▶ What is required
Below are some records. Return exactly the lines from the one with "Definition UnionOperatorProxy_Create : result" to the one with "options count =>", and nothing else.

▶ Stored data
══════════════════════════════

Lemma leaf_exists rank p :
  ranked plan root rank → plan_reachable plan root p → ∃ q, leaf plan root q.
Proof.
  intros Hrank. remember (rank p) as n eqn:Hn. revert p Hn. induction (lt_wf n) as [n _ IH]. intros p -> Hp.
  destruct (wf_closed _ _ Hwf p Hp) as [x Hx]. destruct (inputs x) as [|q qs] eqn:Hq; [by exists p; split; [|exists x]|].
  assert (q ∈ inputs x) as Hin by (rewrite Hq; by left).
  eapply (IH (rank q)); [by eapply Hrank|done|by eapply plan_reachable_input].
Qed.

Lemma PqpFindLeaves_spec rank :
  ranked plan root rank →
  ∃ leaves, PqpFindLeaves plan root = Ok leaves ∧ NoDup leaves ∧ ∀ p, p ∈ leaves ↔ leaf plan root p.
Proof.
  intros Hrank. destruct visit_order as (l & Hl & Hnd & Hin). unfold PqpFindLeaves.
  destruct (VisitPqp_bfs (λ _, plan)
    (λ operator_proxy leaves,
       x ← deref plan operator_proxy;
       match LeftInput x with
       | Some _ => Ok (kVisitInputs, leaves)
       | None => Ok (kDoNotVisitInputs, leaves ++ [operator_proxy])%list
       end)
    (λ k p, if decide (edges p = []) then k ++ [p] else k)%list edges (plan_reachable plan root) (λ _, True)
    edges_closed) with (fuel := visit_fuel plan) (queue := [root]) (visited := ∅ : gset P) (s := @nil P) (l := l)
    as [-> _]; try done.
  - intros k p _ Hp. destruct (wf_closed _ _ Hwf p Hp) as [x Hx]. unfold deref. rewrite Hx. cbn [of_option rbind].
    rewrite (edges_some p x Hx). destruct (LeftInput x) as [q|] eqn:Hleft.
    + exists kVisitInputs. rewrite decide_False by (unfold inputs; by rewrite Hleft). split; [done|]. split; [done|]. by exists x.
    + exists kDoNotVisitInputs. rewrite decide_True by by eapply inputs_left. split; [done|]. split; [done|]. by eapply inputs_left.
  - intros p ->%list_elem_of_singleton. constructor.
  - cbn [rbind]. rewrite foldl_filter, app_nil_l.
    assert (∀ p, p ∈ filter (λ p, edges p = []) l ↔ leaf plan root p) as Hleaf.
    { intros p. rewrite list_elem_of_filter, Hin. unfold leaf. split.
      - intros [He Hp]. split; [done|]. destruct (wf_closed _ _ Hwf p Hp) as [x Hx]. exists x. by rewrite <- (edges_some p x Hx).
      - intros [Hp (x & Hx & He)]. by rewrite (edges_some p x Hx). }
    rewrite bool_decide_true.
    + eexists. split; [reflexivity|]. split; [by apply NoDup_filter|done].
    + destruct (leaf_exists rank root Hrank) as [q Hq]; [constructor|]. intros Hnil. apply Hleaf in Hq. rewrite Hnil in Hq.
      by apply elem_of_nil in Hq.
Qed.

══════════════════════════════

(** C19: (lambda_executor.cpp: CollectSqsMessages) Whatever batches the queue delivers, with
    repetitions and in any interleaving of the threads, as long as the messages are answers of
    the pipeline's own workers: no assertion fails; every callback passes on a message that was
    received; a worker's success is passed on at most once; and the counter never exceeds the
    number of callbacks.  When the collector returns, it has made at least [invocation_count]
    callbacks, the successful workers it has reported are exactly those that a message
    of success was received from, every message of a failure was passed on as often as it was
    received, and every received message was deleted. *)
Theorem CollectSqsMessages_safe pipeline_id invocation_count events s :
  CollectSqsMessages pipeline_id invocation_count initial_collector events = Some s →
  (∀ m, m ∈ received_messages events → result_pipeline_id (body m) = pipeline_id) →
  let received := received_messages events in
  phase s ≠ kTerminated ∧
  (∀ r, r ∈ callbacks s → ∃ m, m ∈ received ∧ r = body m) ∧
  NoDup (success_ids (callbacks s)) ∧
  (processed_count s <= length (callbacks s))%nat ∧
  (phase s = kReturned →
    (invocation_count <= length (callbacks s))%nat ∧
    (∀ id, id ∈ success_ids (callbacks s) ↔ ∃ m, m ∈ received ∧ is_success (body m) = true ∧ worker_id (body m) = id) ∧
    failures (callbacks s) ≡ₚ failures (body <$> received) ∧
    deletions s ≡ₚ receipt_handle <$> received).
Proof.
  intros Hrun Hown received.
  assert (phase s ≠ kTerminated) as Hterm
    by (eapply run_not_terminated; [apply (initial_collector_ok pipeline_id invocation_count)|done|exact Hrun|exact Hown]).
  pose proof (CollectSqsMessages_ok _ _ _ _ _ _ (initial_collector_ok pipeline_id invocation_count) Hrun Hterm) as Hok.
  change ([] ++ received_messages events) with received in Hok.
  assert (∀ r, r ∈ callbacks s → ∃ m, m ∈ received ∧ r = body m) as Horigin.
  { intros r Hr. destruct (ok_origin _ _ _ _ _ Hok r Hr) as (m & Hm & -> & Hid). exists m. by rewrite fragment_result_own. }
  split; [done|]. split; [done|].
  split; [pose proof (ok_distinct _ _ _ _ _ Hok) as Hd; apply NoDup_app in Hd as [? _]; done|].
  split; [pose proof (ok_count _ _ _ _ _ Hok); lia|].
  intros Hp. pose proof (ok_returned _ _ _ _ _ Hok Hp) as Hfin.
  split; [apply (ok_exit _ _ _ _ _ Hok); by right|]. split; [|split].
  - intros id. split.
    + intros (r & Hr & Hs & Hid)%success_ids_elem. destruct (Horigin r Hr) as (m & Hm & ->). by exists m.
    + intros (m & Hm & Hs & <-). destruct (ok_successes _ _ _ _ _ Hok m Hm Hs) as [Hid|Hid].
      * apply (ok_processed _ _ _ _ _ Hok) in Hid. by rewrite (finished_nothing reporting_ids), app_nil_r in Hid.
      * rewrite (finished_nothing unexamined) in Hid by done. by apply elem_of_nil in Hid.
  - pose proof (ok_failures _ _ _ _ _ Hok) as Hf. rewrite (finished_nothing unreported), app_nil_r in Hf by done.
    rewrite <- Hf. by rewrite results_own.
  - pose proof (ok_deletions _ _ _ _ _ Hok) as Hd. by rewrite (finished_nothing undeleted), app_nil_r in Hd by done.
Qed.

══════════════════════════════

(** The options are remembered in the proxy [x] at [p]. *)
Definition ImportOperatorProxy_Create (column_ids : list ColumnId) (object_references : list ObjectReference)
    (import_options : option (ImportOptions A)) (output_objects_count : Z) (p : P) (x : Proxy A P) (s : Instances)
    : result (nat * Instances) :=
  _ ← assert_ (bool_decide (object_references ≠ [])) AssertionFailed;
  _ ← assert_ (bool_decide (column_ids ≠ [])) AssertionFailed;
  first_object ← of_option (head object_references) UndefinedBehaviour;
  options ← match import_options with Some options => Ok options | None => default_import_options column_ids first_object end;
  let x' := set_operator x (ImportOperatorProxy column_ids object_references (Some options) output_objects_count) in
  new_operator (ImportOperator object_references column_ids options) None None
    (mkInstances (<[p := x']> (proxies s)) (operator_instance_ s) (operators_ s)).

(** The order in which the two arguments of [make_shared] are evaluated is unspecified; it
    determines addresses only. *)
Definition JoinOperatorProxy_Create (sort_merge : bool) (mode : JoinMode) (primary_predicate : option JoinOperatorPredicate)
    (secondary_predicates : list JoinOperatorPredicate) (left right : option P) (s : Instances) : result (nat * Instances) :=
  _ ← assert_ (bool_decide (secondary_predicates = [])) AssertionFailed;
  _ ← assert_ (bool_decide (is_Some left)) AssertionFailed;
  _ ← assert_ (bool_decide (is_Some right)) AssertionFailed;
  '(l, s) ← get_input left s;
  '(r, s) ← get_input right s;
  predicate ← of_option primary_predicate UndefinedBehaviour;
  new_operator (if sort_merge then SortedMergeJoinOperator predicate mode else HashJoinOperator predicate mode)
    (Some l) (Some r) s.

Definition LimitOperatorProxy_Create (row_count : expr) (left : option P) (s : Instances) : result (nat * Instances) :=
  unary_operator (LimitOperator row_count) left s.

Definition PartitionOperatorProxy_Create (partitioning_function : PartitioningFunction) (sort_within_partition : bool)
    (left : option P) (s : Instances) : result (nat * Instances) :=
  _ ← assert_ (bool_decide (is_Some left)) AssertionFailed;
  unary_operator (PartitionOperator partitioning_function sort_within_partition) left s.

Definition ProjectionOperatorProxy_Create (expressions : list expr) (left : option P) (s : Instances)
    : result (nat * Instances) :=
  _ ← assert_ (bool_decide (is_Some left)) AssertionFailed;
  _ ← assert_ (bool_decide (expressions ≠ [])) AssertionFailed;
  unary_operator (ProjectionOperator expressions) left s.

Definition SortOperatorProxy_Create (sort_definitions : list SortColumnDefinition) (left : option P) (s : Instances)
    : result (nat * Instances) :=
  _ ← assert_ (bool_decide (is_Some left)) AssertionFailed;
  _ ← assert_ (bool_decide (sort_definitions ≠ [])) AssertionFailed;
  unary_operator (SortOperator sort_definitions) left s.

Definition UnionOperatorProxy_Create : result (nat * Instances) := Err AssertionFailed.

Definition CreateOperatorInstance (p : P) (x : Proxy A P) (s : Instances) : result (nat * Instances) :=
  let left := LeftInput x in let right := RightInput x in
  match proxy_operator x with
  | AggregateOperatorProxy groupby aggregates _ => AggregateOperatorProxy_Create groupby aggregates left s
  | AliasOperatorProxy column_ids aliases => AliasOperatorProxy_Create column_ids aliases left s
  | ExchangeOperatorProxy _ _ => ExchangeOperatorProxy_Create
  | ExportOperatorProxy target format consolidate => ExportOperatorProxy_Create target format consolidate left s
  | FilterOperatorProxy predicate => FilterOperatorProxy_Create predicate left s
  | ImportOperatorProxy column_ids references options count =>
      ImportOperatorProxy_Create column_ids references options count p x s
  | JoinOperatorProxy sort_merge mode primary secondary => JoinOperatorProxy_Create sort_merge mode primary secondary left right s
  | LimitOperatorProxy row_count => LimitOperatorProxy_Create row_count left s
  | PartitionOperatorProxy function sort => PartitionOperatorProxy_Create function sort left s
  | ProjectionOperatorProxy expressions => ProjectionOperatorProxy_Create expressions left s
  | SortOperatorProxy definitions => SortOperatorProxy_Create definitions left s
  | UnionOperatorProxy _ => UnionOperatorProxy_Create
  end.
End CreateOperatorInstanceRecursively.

══════════════════════════════

▶ Solution to the exercise
Definition UnionOperatorProxy_Create : result (nat * Instances) := Err AssertionFailed.

Definition CreateOperatorInstance (p : P) (x : Proxy A P) (s : Instances) : result (nat * Instances) :=
  let left := LeftInput x in let right := RightInput x in
  match proxy_operator x with
  | AggregateOperatorProxy groupby aggregates _ => AggregateOperatorProxy_Create groupby aggregates left s
  | AliasOperatorProxy column_ids aliases => AliasOperatorProxy_Create column_ids aliases left s
  | ExchangeOperatorProxy _ _ => ExchangeOperatorProxy_Create
  | ExportOperatorProxy target format consolidate => ExportOperatorProxy_Create target format consolidate left s
  | FilterOperatorProxy predicate => FilterOperatorProxy_Create predicate left s
  | ImportOperatorProxy column_ids references options count =>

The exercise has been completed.